Lorsqu’il fut reçu sous la Coupole le 10 janvier 1980, Jean Dutourd s’émerveilla : « J’ai reçu ce cadeau enivrant. J’ai tout à coup des parents depuis 1634, une famille avec son contingent d’oncles obscurs et de cousins fantaisistes. » Et au nombre de ceux-ci, il revendiquait avec malice dans sa parenté directe, celle du trente et unième fauteuil, « deux exclus et un guillotiné. »

Son élection en 1979 était la reconnaissance d’une œuvre déjà considérable, jalonnée de succès publics. Les livres de Jean Dutourd étaient tous des best-sellers. Je ne parlerai pas ici de cette œuvre, il revient à celui qui lui succèdera d’en faire le bilan, comme Maurice Schumann, son ami, commença à le faire en l’accueillant. C’est l’homme que j’ai admiré et à qui m’a lié une grande affection que je veux évoquer ici un instant.

Jean Dutourd était un homme courageux et son courage nous a été un exemple durant toutes ces dernières années. Il en avait fait la preuve dans les temps sombres de l’Occupation, risquant sa vie dans la Résistance ; arrêté, il s’évada juste à temps pour participer à la libération de Paris, où miraculeusement il tomba sur Maurice Schumann. De cette épopée, non seulement il ne tirait pas gloire, mais il refusait pudiquement de l’évoquer, s’indignant seulement des héroïsmes manifestés a posteriori et des retournements opportunistes. Au bon beurre, qui lui valut le Prix Interallié, lui permit de se faire l’historien de comportements peu glorieux. Il pensait et répétait que littérature et politique ne font pas bon ménage. Mais, homme de foi et de fidélité, gaulliste viscéralement attaché à sa patrie, pour laquelle il avait sans hésiter mis sa vie et celle des siens en péril, amoureux passionné d’une civilisation et d’une langue françaises qu’il craignait de voir disparaître, il mit sa plume de polémiste, un genre devenu rare et où il étincelait, au service de ses convictions ; cela lui valut une bombe dans son appartement, des sarcasmes, des inimitiés, mais aussi l’admiration d’un public innombrable, ce qu’il appelait « la France qui n’ose dire ce qu’elle pense », parce qu’elle était à contre-courant des modes et surtout d’un conformisme politique qu’il haïssait. C’est ce non-conformisme, cette liberté d’esprit revendiqués qui en 1996 le conduisirent à faire, sous la Coupole, du discours sur la vertu, dont il s’était chargé, un plaidoyer pour la Serbie, « alliée traditionnelle de la France » devenue soudain l’ennemie de l’humanité.

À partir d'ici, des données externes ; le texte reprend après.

(** * Authenticity pipeline of the car-damage application

    A shallow embedding of the check-authenticity pipeline
    (metadata analyzer, forensics analyzer, scoring engine and their
    helpers) and the properties its specification states about it.

    Conventions of the embedding.
    - A JavaScript [number] is an exact rational ([Q]); the IEEE-754
      rounding of the arithmetic and the values NaN and Infinity are not
      represented.  Where the source can produce NaN from strings
      ([parseInt]) the result is an [option]; where it divides numbers
      read from a file (GPS rationals) the result is a [quotient].
    - A JavaScript string is the list of its code units ([list N]).
    - A [Buffer] is a list of bytes.
    - [undefined]/[null] and optional fields are [option]s.
    - A template literal is kept as the list of its parts, so that
      numbers inside diagnostic texts need no decimal printing. *)

From Stdlib Require Import ZArith NArith QArith Qround Qabs List Bool Lia Lqa.
From Stdlib Require Import Strings.String Strings.Ascii Strings.Byte.
Import ListNotations.

Local Open Scope Q_scope.

(* ================================================================= *)
(** ** JavaScript numbers *)

Module JSNum.

Definition number := Q.

(** [x >= y], [x > y], [x < y], [x <= y] on numbers. *)
Definition ge (x y : number) : bool := Qle_bool y x.
Definition gt (x y : number) : bool := negb (Qle_bool x y).
Definition lt (x y : number) : bool := negb (Qle_bool y x).
Definition le (x y : number) : bool := Qle_bool x y.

À l’Académie, Jean Dutourd, était toujours présent, toujours prêt à prendre sa part et beaucoup plus encore des tâches communes. Il est remarquable qu’il n’ait pas attendu un an après y être entré pour accepter la charge de directeur et prononcer le discours sur la vertu, c’était en décembre 1980. Mais il aimait tenir dans notre compagnie le rôle de provocateur. L’entrée des femmes lui en offrit un merveilleux prétexte. À chaque élection féminine, il bougonnait, clamant que l’Académie était défigurée, assassinée, qu’il aimerait la quitter. Il en fut ainsi le soir de mon élection où, chez des amis communs, il assura joyeusement avoir mené le bon combat contre les « prétentions de cette péronnelle à entrer dans une tribu masculine ». Et dès le lendemain, il est devenu l’un de mes plus grands amis, m’aidant de ses conseils, m’expliquant les règles de conduite non écrites qu’il faut respecter sous peine de n’être pas vraiment admis dans ce cercle privilégié. C’était là tout Jean Dutourd, inlassable dans l’amitié, généreux et élégant dans les rapports avec autrui, mais aussi exigeant avec ceux qu’il aimait comme il l’était avec lui-même.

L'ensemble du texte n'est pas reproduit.